_The input_
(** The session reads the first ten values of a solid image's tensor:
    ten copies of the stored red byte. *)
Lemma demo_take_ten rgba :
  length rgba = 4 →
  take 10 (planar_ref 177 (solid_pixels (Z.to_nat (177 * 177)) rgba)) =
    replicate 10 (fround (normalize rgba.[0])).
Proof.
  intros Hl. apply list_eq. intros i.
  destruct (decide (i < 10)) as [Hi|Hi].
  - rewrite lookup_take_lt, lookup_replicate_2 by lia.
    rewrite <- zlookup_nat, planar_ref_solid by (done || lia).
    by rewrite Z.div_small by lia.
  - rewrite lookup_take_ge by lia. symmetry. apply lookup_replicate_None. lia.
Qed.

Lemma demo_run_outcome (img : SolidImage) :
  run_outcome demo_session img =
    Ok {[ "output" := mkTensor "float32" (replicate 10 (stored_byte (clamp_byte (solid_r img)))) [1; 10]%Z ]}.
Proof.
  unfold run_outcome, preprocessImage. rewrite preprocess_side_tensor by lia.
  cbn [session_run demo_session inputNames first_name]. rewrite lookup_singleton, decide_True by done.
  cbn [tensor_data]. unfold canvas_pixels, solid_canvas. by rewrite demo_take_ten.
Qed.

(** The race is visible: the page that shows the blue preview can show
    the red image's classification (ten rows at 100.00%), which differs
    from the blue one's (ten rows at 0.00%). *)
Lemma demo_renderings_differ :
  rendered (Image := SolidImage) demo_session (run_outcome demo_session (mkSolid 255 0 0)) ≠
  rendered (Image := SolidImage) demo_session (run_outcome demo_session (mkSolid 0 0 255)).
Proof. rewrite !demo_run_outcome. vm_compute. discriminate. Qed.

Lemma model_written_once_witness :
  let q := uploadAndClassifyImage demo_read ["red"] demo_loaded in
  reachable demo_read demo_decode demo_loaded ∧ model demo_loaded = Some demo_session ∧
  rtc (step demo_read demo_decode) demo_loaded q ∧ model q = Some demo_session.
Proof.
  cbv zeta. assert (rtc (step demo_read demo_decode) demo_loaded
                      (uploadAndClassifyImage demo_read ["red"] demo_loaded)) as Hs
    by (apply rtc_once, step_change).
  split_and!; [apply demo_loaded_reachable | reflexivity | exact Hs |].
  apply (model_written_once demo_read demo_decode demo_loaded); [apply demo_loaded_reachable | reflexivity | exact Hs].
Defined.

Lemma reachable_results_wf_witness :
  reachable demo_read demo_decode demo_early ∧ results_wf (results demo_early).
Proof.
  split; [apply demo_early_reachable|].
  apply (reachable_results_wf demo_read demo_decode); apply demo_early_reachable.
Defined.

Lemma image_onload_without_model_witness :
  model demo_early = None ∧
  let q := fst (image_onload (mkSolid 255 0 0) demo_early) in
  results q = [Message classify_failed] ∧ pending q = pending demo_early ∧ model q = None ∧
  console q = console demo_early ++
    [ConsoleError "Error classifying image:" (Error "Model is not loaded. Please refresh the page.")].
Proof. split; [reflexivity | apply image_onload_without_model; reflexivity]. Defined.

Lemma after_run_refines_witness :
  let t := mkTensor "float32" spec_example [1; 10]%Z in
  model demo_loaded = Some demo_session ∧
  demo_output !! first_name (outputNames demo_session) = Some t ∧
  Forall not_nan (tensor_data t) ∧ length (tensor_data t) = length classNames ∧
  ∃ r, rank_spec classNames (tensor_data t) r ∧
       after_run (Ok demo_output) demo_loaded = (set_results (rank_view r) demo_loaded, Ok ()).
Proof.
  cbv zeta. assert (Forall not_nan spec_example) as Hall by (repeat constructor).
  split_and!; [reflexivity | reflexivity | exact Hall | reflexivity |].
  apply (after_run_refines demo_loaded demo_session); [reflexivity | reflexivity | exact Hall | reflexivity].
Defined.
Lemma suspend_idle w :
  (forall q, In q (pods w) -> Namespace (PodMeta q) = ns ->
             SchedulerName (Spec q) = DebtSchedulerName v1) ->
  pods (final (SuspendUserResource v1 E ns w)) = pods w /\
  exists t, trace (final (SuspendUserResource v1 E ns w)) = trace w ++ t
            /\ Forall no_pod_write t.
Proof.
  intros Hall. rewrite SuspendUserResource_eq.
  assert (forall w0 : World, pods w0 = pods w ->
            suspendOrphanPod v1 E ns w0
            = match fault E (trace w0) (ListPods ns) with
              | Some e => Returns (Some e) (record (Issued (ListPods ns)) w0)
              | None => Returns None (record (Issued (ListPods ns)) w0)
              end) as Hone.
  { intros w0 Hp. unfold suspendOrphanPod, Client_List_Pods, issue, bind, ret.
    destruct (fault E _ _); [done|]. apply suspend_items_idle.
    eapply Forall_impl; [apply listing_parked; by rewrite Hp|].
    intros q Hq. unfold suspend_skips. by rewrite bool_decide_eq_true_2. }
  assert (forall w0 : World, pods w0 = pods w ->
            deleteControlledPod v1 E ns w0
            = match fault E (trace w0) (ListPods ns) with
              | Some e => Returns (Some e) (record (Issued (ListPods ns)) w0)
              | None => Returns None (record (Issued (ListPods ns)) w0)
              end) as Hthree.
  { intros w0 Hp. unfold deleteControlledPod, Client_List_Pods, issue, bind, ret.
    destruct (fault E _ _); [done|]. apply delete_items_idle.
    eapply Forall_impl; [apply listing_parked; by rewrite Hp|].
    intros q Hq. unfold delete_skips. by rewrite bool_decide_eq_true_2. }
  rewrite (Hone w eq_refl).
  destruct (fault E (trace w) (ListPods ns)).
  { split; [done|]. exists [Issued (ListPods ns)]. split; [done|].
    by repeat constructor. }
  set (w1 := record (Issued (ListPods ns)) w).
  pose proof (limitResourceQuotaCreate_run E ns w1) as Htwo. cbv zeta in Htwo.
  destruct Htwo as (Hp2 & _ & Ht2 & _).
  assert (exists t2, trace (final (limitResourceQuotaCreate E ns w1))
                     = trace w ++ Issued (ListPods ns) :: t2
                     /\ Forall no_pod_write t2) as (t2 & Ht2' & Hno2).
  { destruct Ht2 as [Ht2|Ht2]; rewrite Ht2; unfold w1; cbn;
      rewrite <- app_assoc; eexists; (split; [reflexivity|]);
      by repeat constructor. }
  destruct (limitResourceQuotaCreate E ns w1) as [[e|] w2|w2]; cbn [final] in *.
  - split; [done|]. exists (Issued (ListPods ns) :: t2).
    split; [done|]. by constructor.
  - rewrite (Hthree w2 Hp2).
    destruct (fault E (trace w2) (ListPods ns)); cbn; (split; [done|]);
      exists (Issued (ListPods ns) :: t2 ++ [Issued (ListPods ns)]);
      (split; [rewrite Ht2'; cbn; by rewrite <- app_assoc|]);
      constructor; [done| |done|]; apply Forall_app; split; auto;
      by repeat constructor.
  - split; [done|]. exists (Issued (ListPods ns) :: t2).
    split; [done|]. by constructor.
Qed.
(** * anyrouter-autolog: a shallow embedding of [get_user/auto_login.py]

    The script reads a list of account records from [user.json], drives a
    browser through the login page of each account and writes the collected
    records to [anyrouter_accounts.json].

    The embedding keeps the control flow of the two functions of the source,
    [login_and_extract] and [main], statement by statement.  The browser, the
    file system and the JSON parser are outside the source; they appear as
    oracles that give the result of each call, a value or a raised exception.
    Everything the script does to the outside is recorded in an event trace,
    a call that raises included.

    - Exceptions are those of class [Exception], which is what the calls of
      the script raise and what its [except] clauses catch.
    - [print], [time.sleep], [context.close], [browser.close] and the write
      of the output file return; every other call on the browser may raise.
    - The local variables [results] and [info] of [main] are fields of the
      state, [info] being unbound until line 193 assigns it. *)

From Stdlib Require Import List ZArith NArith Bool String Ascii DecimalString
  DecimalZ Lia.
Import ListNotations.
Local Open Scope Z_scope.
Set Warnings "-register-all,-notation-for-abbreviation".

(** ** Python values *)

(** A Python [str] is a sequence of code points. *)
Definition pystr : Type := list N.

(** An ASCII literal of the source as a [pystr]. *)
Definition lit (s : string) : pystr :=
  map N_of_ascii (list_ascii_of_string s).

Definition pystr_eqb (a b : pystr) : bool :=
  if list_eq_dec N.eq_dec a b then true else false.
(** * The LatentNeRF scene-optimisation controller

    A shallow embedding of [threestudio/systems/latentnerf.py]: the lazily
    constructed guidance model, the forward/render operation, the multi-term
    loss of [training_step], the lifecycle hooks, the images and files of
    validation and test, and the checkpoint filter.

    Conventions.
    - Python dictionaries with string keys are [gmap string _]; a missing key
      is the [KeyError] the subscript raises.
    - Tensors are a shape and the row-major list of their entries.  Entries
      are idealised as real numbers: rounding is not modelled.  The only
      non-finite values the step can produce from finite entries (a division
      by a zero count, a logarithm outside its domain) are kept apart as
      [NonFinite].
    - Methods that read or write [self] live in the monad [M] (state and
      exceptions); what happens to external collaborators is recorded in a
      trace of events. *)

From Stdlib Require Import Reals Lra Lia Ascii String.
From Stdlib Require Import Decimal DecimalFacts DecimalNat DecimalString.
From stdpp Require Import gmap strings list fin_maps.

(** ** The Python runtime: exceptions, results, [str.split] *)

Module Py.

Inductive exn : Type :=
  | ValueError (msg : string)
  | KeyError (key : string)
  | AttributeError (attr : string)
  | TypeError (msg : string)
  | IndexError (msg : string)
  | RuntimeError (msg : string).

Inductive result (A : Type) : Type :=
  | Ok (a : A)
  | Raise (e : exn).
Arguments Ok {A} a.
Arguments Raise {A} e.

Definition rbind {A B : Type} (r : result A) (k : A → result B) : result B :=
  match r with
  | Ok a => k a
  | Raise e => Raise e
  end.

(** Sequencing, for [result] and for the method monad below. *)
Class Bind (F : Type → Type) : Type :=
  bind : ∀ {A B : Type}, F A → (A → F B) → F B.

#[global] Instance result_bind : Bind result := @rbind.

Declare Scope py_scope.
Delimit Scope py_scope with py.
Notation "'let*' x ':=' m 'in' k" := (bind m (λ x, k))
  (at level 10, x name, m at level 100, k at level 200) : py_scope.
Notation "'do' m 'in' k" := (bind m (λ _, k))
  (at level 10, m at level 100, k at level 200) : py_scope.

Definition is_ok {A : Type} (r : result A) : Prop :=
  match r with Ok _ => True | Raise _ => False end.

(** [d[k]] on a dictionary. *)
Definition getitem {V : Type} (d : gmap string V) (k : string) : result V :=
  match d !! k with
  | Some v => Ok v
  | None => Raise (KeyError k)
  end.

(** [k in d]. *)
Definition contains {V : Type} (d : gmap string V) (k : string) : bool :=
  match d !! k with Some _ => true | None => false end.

_What this task involves_
With the line holding "- rewrite lookup_take_ge" as the first and the line holding "console q = console demo_early ++" as the last, please transcribe exactly the lines of the material above in that range and nothing else.

_Answer to the problem_
  - rewrite lookup_take_ge by lia. symmetry. apply lookup_replicate_None. lia.
Qed.

Lemma demo_run_outcome (img : SolidImage) :
  run_outcome demo_session img =
    Ok {[ "output" := mkTensor "float32" (replicate 10 (stored_byte (clamp_byte (solid_r img)))) [1; 10]%Z ]}.
Proof.
  unfold run_outcome, preprocessImage. rewrite preprocess_side_tensor by lia.
  cbn [session_run demo_session inputNames first_name]. rewrite lookup_singleton, decide_True by done.
  cbn [tensor_data]. unfold canvas_pixels, solid_canvas. by rewrite demo_take_ten.
Qed.

(** The race is visible: the page that shows the blue preview can show
    the red image's classification (ten rows at 100.00%), which differs
    from the blue one's (ten rows at 0.00%). *)
Lemma demo_renderings_differ :
  rendered (Image := SolidImage) demo_session (run_outcome demo_session (mkSolid 255 0 0)) ≠
  rendered (Image := SolidImage) demo_session (run_outcome demo_session (mkSolid 0 0 255)).
Proof. rewrite !demo_run_outcome. vm_compute. discriminate. Qed.

Lemma model_written_once_witness :
  let q := uploadAndClassifyImage demo_read ["red"] demo_loaded in
  reachable demo_read demo_decode demo_loaded ∧ model demo_loaded = Some demo_session ∧
  rtc (step demo_read demo_decode) demo_loaded q ∧ model q = Some demo_session.
Proof.
  cbv zeta. assert (rtc (step demo_read demo_decode) demo_loaded
                      (uploadAndClassifyImage demo_read ["red"] demo_loaded)) as Hs
    by (apply rtc_once, step_change).
  split_and!; [apply demo_loaded_reachable | reflexivity | exact Hs |].
  apply (model_written_once demo_read demo_decode demo_loaded); [apply demo_loaded_reachable | reflexivity | exact Hs].
Defined.

Lemma reachable_results_wf_witness :
  reachable demo_read demo_decode demo_early ∧ results_wf (results demo_early).
Proof.
  split; [apply demo_early_reachable|].
  apply (reachable_results_wf demo_read demo_decode); apply demo_early_reachable.
Defined.

Lemma image_onload_without_model_witness :
  model demo_early = None ∧
  let q := fst (image_onload (mkSolid 255 0 0) demo_early) in
  results q = [Message classify_failed] ∧ pending q = pending demo_early ∧ model q = None ∧
  console q = console demo_early ++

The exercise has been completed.